■ WHAT YOU ARE ASKED TO DO
Repeat verbatim, and only, the lines of the data below, beginning at the line that contains "Lemma example_holds : bytes_ok" and stopping after the line that contains "assert (bytes_ok example_payload)".

[Records from a data collection]
Lemma parse_loop_Err (payload : bytes) n e :
  bytes_ok payload → 4 ≤ len payload →
  foldM (parse_record payload) (∅, 4) (range 0 (Z.of_nat n)) = Err e → runtime_error e.
Proof.
  intros Hok Hl. induction n as [|n IH]; [by rewrite range_empty by lia|].
  rewrite Nat2Z.inj_succ, <-Z.add_1_r, range_snoc, foldM_app by lia.
  intros [H|([recs off] & Hrun & H)]%bind_Err_inv; [by apply IH|].
  apply parse_loop_iff in Hrun as (es & _ & _ & _ & _ & -> & _); [|done..].
  cbn [foldM] in H. apply bind_Err_inv in H as [H|([] & _ & ?)]; [|done].
  apply parse_record_Err in H; [done..|]. pose proof (len_nonneg (concat (encode_entry <$> es))). lia.
Qed.

Lemma parse_records_Err image first h e :
  bytes_ok image → 0 ≤ first → 0 ≤ slot h → 0 ≤ payload_length h →
  parse_records image first h 512 = Err e → runtime_error e.
Proof.
  intros Hok Hf Hs Hn. pose proof (slot_base first (slot h) Hf Hs). rewrite parse_records_eq by lia. cbv zeta.
  fold (payload_bytes image first h). set (payload := payload_bytes image first h).
  assert (bytes_ok payload) as Hpok by by apply bytes_ok_slice. unfold parse_payload. intros Herr.
  do 2 (apply bind_Err_inv in Herr as [Herr|([] & _ & Herr)]; [by apply error_if_Err in Herr|]).
  apply bind_Err_inv in Herr as [Herr|([] & Hl & Herr)]; [by apply error_if_Err in Herr|].
  apply raise_if_Ok, Z.ltb_ge in Hl.
  apply bind_Err_inv in Herr as [Herr|([] & _ & Herr)]; [by apply error_if_Err in Herr|].
  apply bind_Err_inv in Herr as [Herr|([recs off] & _ & Herr)].
  - destruct (field_bound payload 0 4 32 Hpok) as [? _]; [lia..|].
    rewrite <-(Z2Nat.id (field payload 0 4)) in Herr by lia. by apply parse_loop_Err in Herr.
  - apply bind_Err_inv in Herr as [Herr|([] & _ & Herr)]; [by apply error_if_Err in Herr|done].
Qed.

(** The readers of the journal are total: on any image, for any slot and any
    header with a non-negative payload length, [parse_header], [parse_records] and
    [timestamp_record] return a result or raise [RuntimeError] - never the
    [IndexError], [UnicodeDecodeError], [KeyError] or [OSError] of the operations they
    are written with. *)
Theorem journal_errors image first s h e :
  bytes_ok image → 0 ≤ first → 0 ≤ s → 0 ≤ slot h → 0 ≤ payload_length h →
  parse_header image first s 512 = Err e ∨ parse_records image first h 512 = Err e ∨
  timestamp_record image first h = Err e → runtime_error e.
Proof.
  intros Hok Hf Hs Hh Hn [H|[H|H]].
  - eapply parse_header_Err; [| |exact H]; lia.
  - by apply parse_records_Err in H.
  - unfold timestamp_record in H. apply bind_Err_inv in H as [H|(records & _ & H)]; [by apply parse_records_Err in H|].
    destruct (records !! TIMESTAMP_TARGET); [|by injection H as <-; eexists].
    apply bind_Err_inv in H as [H|([] & _ & H)]; [by apply error_if_Err in H|done].
Qed.

(** ** An example *)

Definition example_entries : list entry :=
  [(mk_Record 1 "config" 493 1 1 1 1 0 0, []); (mk_Record 2 TIMESTAMP_TARGET 420 2 3 3 2 0 0, B "data")].
Definition example_payload : bytes := encode_payload example_entries.
Definition example_header : Header :=
  mk_Header 0 3 (len example_payload) (crc32 example_payload) (len example_entries).
Definition example_image : bytes := encode_header example_header ++ zeros 976 ++ example_payload ++ zeros 512.

Lemma example_holds : bytes_ok example_image ∧ slot_holds example_image 0 example_header example_entries.
Proof.
  assert (Forall entry_ok example_entries) as He.
  { repeat apply Forall_cons_2; [..|apply Forall_nil_2]; (split; [|split; [by apply bytes_okb_spec|done]]);
      unfold record_ok; by split_and!. }
  assert (len example_payload = 127) as Hl by (vm_compute; reflexivity).
  assert (bytes_ok example_payload) as Hp by (apply bytes_okb_spec; vm_compute; reflexivity).
  pose proof (crc32_word32 _ Hp) as Hc. unfold word32 in Hc.
  assert (header_ok example_header) as Hh.
  { unfold header_ok, example_header. cbn [generation payload_length payload_crc32 slot record_count].
    rewrite Hl. unfold PERSIST_MAX_PAYLOAD_BYTES. change (len example_entries) with 2. clear -Hc.
    revert Hc. generalize (crc32 example_payload) as c. lia. }
  assert (len (encode_header example_header) = 48) as Lh by apply len_header_with.
  split.
  - apply bytes_okb_spec. vm_compute. reflexivity.
  - unfold slot_holds. cbv zeta. change (slot example_header) with 0.
    apply conj; [exact Hh|]. apply conj; [exact He|]. apply conj.
    { apply NoDup_cons. split; [|apply NoDup_singleton]. by intros ?%list_elem_of_singleton. }
    apply conj; [reflexivity|]. apply conj; [exact (eq_refl (len example_payload))|].
    apply conj; [exact (eq_refl (crc32 example_payload))|]. apply conj; [split|].
    + unfold example_image. rewrite !len_app, !len_zeros, Lh, Hl by lia. done.
    + unfold example_image. by rewrite slice_app_l, slice_full by lia.
    + unfold payload_bytes, example_image. change (slot example_header) with 0.
      change (payload_length example_header) with (len example_payload). rewrite Hl.
      rewrite slice_app_r, Lh by lia. rewrite slice_app_r, len_zeros by (rewrite ?len_zeros; lia).
      by rewrite slice_app_l, slice_full by lia.
Qed.

Lemma example_corrupts :
  is_ok (corrupt_block_byte example_image 0 40 0xA5 512) &&
  is_ok (corrupt_block_byte example_image (slot_payload_lba 0 0 512) 4 0xA5 512) = true.
Proof. vm_compute. reflexivity. Qed.

Lemma parse_records_iff_witness :
  parse_records example_image 0 example_header 512 = Ok (record_map example_entries).
Proof.
  destruct example_holds as [Hok (Hh & He & Hnd & Hc & Hl & Hcrc & _ & Hp)]. destruct Hh as (_ & Hlen & _).
  assert (0 ≤ payload_length example_header ≤ PERSIST_MAX_PAYLOAD_BYTES) as Hn by lia.
  apply (parse_records_iff example_image 0 example_header _ Hok (Z.le_refl 0) (Z.le_refl 0) Hn).
  exists example_entries. exact (conj He (conj Hnd (conj Hp (conj Hl (conj Hcrc (conj Hc eq_refl)))))).
Defined.

Lemma journal_round_trip_witness :
  parse_header example_image 0 0 512 = Ok (Some example_header) ∧
  parse_records example_image 0 example_header 512 = Ok (record_map example_entries).
Proof.
  destruct example_holds as [Hok Hh].
  exact (journal_round_trip example_image 0 example_header example_entries Hok (Z.le_refl 0) Hh).
Defined.

Lemma header_corruption_detected_witness :
  ∃ image' hashes, corrupt_block_byte example_image 0 40 0xA5 512 = Ok (image', hashes) ∧
    parse_header image' 0 0 512 = Err (RuntimeError "slot {slot}: persistence header CRC mismatch").
Proof.
  destruct example_holds as [Hok Hh]. destruct (slot_holds_reads _ _ _ _ Hok (Z.le_refl 0) Hh) as [Hp _].
  destruct (andb_prop _ _ example_corrupts) as [Hc _].
  destruct (corrupt_block_byte example_image 0 40 0xA5 512) as [[image' hashes]|] eqn:E; [|discriminate].
  exists image', hashes. split; [done|].
  destruct (header_corruption_detected example_image 0 0 example_header 40 0xA5 image' hashes) as [(m & H & Hm) _];
    [done|lia|by left|lia|done|done|]. rewrite H, Hm by lia. done.
Defined.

■ REPLY
Lemma example_holds : bytes_ok example_image ∧ slot_holds example_image 0 example_header example_entries.
Proof.
  assert (Forall entry_ok example_entries) as He.
  { repeat apply Forall_cons_2; [..|apply Forall_nil_2]; (split; [|split; [by apply bytes_okb_spec|done]]);
      unfold record_ok; by split_and!. }
  assert (len example_payload = 127) as Hl by (vm_compute; reflexivity).
  assert (bytes_ok example_payload) as Hp by (apply bytes_okb_spec; vm_compute; reflexivity).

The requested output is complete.